Hurricane Dissolution

As opposed to the above mentioned method, wherein the effort was geared towards getting clouds up off their lazy asses and getting their rain on you, there comes a time when clouds get a little too enthusiastic, and start storming and hailing and thundering all up in your shit. Obviously, this cannot be stood for. If there is something that needs its smug little ass handed to it, that thing is nature. As a result, science once again took on the clouds in an effort at storm prevention.

What Is It?

Essentially, the most commonly accepted and attempted method of thunderstorm and cyclone prevention is a highly modified version of the cloud seeding methods. A theoretical plane goes and flies into a theoretical cloud and dumps a large amount of theoretical silver iodide into the middle of the storm. This in turn centralizes the cloud’s moisture away from the storm’s eyewall, by making a new theoretically awesome eyewall, which results in the theoretical dissolution of the storm itself. This is caused by something called latent heat, and in the end what you get instead of a raging storm, you get soft fluffy clouds. Just the way God intended.

What’s So Insane About That?

By far our favorite example of this practice being attempted was by the United States government from 1962 to 1983, in what can be officially known as the most badass thing anybody has ever done in the history of ever, Project Stormfury.

 

hurricane dissolution

In name alone, this thing was a fucking fantastic idea.

Initiated by the U.S. government in 1962 and finally put out of its misery in 1983, Project Stormfury took every drunken fratboy’s dream of flying an airplane into the heart of a cyclone and it made it a glorious reality. This was first done back in 1961, when eight canisters of silver iodide were dropped into the eyewall of Hurricane Esther. Sensors on the plane registered a subsequent drop of around 10% in wind speeds. The next day, a plane went in and dropped an equal number of canisters outside of the eyewall of the hurricane, showing not only absolutely no reduction in windspeed (considering the original hypothesis stated that the cansiters must be dropped into the eyewall itself), but, apparently, that the experiment was a success. So, essentially, the government spent an extra day and the cost of fuel and canisters to not necessarily prove that they were correct, but rather prove that they weren’t wrong. Not only is this the kind of ass-backward logic that we love and expect from our leaders, when it happened Dwight D. Eiesenhower got an erection and he didn’t know why.

This “success” prompted the creation of the project officially, and missions were flown until 1971, a time in which men stopped being real men, and relied on remote placement and ordnance to seed the storms.

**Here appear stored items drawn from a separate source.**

(* ------------------------------------------------------------------ *)
(** * Hash tables *)

(** A [HashMap] is a [gmap]; the order in which a loop visits its entries is
    not part of its value.  Code that iterates takes the order from this
    class, so a theorem about it holds for every order a run may see. *)
Class HashIter := {
  hiter : ∀ {K V} `{Countable K}, gmap K V → list (K * V);
  hiter_perm : ∀ {K V} `{Countable K} (m : gmap K V), hiter m ≡ₚ map_to_list m
}.

(** One concrete order, for witnesses. *)
Definition canonical_iter : HashIter := {|
  hiter := λ K V _ _ m, map_to_list m;
  hiter_perm := λ K V _ _ m, Permutation_refl _
|}.

(** Another one, the reverse of it. *)
Program Definition reversed_iter : HashIter := {|
  hiter := λ K V _ _ m, reverse (map_to_list m)
|}.
Next Obligation. intros. apply reverse_Permutation. Qed.

Section hash_iter.
Context `{HI : HashIter}.

Lemma elem_of_hiter {K V} `{Countable K} (m : gmap K V) k v :
  (k, v) ∈ hiter m ↔ m !! k = Some v.
Proof. rewrite hiter_perm. apply elem_of_map_to_list. Qed.

Lemma NoDup_hiter {K V} `{Countable K} (m : gmap K V) : NoDup (hiter m).*1.
Proof. rewrite hiter_perm. apply NoDup_fst_map_to_list. Qed.

Lemma length_hiter {K V} `{Countable K} (m : gmap K V) : length (hiter m) = size m.
Proof. rewrite hiter_perm. apply length_map_to_list. Qed.

Lemma list_to_map_hiter {K V} `{Countable K} (m : gmap K V) :
  list_to_map (hiter m) = m.
Proof.
  rewrite <-(list_to_map_to_list m) at 2.
  apply list_to_map_proper; [apply NoDup_hiter | apply hiter_perm].
Qed.

(** The visiting order of a [HashSet]. *)
Definition hset_iter {K} `{Countable K} (s : gset K) : list K :=
  (hiter (gset_to_gmap () s)).*1.

Lemma elem_of_hset_iter {K} `{Countable K} (s : gset K) x : x ∈ hset_iter s ↔ x ∈ s.
Proof.
  unfold hset_iter. rewrite list_elem_of_fmap. split.
  - intros ([k []] & -> & Hk%elem_of_hiter). cbn.
    by apply lookup_gset_to_gmap_Some in Hk as [].
  - intros Hx. exists (x, ()). split; [done|]. apply elem_of_hiter.
    by apply lookup_gset_to_gmap_Some.
Qed.

Lemma NoDup_hset_iter {K} `{Countable K} (s : gset K) : NoDup (hset_iter s).
Proof. apply NoDup_hiter. Qed.
End hash_iter.

(* ------------------------------------------------------------------ *)
(** * Sorting by key *)

(** [v.sort_by_key(|(k, _)| *k)] for integer keys; where the code sorts, the
    keys are distinct, so the order of equal keys does not arise. *)
Definition key_le {V} (a b : Z * V) : Prop := a.1 ≤ b.1.

#[export] Instance key_le_dec {V} (a b : Z * V) : Decision (key_le a b).
Proof. unfold key_le. apply _. Defined.
#[export] Instance key_le_trans {V} : Transitive (@key_le V).
Proof. intros ???. unfold key_le. lia. Qed.
#[export] Instance key_le_total {V} : Total (@key_le V).
Proof. intros ??. unfold key_le. lia. Qed.

Definition sort_by_key {V} (l : list (Z * V)) : list (Z * V) := merge_sort key_le l.

Lemma sort_by_key_perm {V} (l : list (Z * V)) : sort_by_key l ≡ₚ l.
Proof. apply merge_sort_Permutation. Qed.

Lemma NoDup_fst_inj {K V} (l : list (K * V)) k v1 v2 :
  NoDup l.*1 → (k, v1) ∈ l → (k, v2) ∈ l → v1 = v2.
Proof.
  induction l as [|[k' v'] l IH]; cbn; [intros _ H; by apply not_elem_of_nil in H|].
  rewrite NoDup_cons, !elem_of_cons. intros [Hk Hnd] H1 H2.
  assert (∀ w, (k, w) ∈ l → k ∈ l.*1) as Hin.
  { intros w Hw. apply list_elem_of_fmap. by exists (k, w). }
  destruct H1 as [[= -> ->]|H1], H2 as [[= ?]|H2]; subst; auto; exfalso; eauto.
Qed.

(** Sorting entries with distinct keys gives one list whatever the order was. *)
Lemma sort_by_key_unique {V} (l1 l2 : list (Z * V)) :
  NoDup l1.*1 → l1 ≡ₚ l2 → sort_by_key l1 = sort_by_key l2.
Proof.
  intros Hnd Hp. unfold sort_by_key. apply (StronglySorted_unique_strong key_le).
  - intros [k1 v1] [k2 v2]. rewrite !merge_sort_Permutation, <-Hp.
    unfold key_le; cbn. intros H1 H2 Hle1 Hle2.
    assert (k1 = k2) as -> by lia. f_equal. by eapply NoDup_fst_inj.
  - apply (StronglySorted_merge_sort _).
  - apply (StronglySorted_merge_sort _).
  - by rewrite !merge_sort_Permutation.
Qed.

Lemma sort_by_key_hiter {V} (I1 I2 : HashIter) (m : gmap Z V) :
  sort_by_key (@hiter I1 _ _ _ _ m) = sort_by_key (@hiter I2 _ _ _ _ m).
Proof.
  apply sort_by_key_unique; [apply NoDup_hiter|]. by rewrite !hiter_perm.
Qed.

(** [pairs.into_iter().collect::<HashMap>()]: later entries win. *)
Definition collect_map {K V} `{Countable K} (l : list (K * V)) : gmap K V :=
  list_to_map (reverse l).

Lemma collect_sorted {V} `{HashIter} (m : gmap Z V) :
  collect_map (sort_by_key (hiter m)) = m.
Proof.
  unfold collect_map. rewrite <-(list_to_map_hiter m) at 2.
  apply list_to_map_proper.
  - rewrite reverse_Permutation, sort_by_key_perm. apply NoDup_hiter.
  - by rewrite reverse_Permutation, sort_by_key_perm.
Qed.

(* ------------------------------------------------------------------ *)
(** * A concrete serializer *)

(** The serializers (CBOR, MessagePack, JSON) are parameters of the models
    that use them.  This one, which writes the [Countable] code of a value in
    little-endian bytes, is the function the witnesses instantiate them with. *)
Definition count_encode {A} `{Countable A} (a : A) : bytes :=
  le_bytes (Pos.size_nat (encode a)) (Z.pos (encode a)).
Definition count_decode {A} `{Countable A} (b : bytes) : option A :=
  match of_le b with Zpos p => decode p | _ => None end.

Lemma size_nat_bound p : Z.pos p < 2 ^ (8 * Z.of_nat (Pos.size_nat p)).
Proof.
  assert (Z.pos p < 2 ^ Z.of_nat (Pos.size_nat p)) as Hp.
  { induction p as [p IH|p IH|]; cbn [Pos.size_nat]; [| |done];
      rewrite Nat2Z.inj_succ, Z.pow_succ_r by lia; lia. }
  eapply Z.lt_le_trans; [exact Hp|]. apply Z.pow_le_mono_r; lia.
Qed.

Lemma count_decode_encode {A} `{Countable A} (a : A) :
  count_decode (count_encode a) = Some a.
Proof.
  unfold count_decode, count_encode.
  rewrite of_le_le_bytes by (pose proof (size_nat_bound (encode a)); lia).
  apply decode_encode.
Qed.

(** The library's hints: [eauto with turbolite] and [autorewrite with turbolite]. *)
Create HintDb turbolite discriminated.
#[export] Hint Resolve wrap64_range NoDup_hiter NoDup_hset_iter : turbolite.
#[export] Hint Rewrite @length_le_bytes @length_be_bytes @length_app @length_take
  @length_drop @length_replicate @length_grow_to @length_range : turbolite.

Some of the missions met success and others with failure, thus leading the project to be labelled “inconclusive.” The upside to all this “thinking that flying an airplane into a hurricane is in any way a good idea” sort of thinking was that it proved invaluable for learning more about the inner workings of cyclones and hurricanes, as well as showed just how damn good the U.S. is at naming it’s scientific endeavours. We at Weirdworm simply write articles to pass time while we wait for Project Superboner to become a reality.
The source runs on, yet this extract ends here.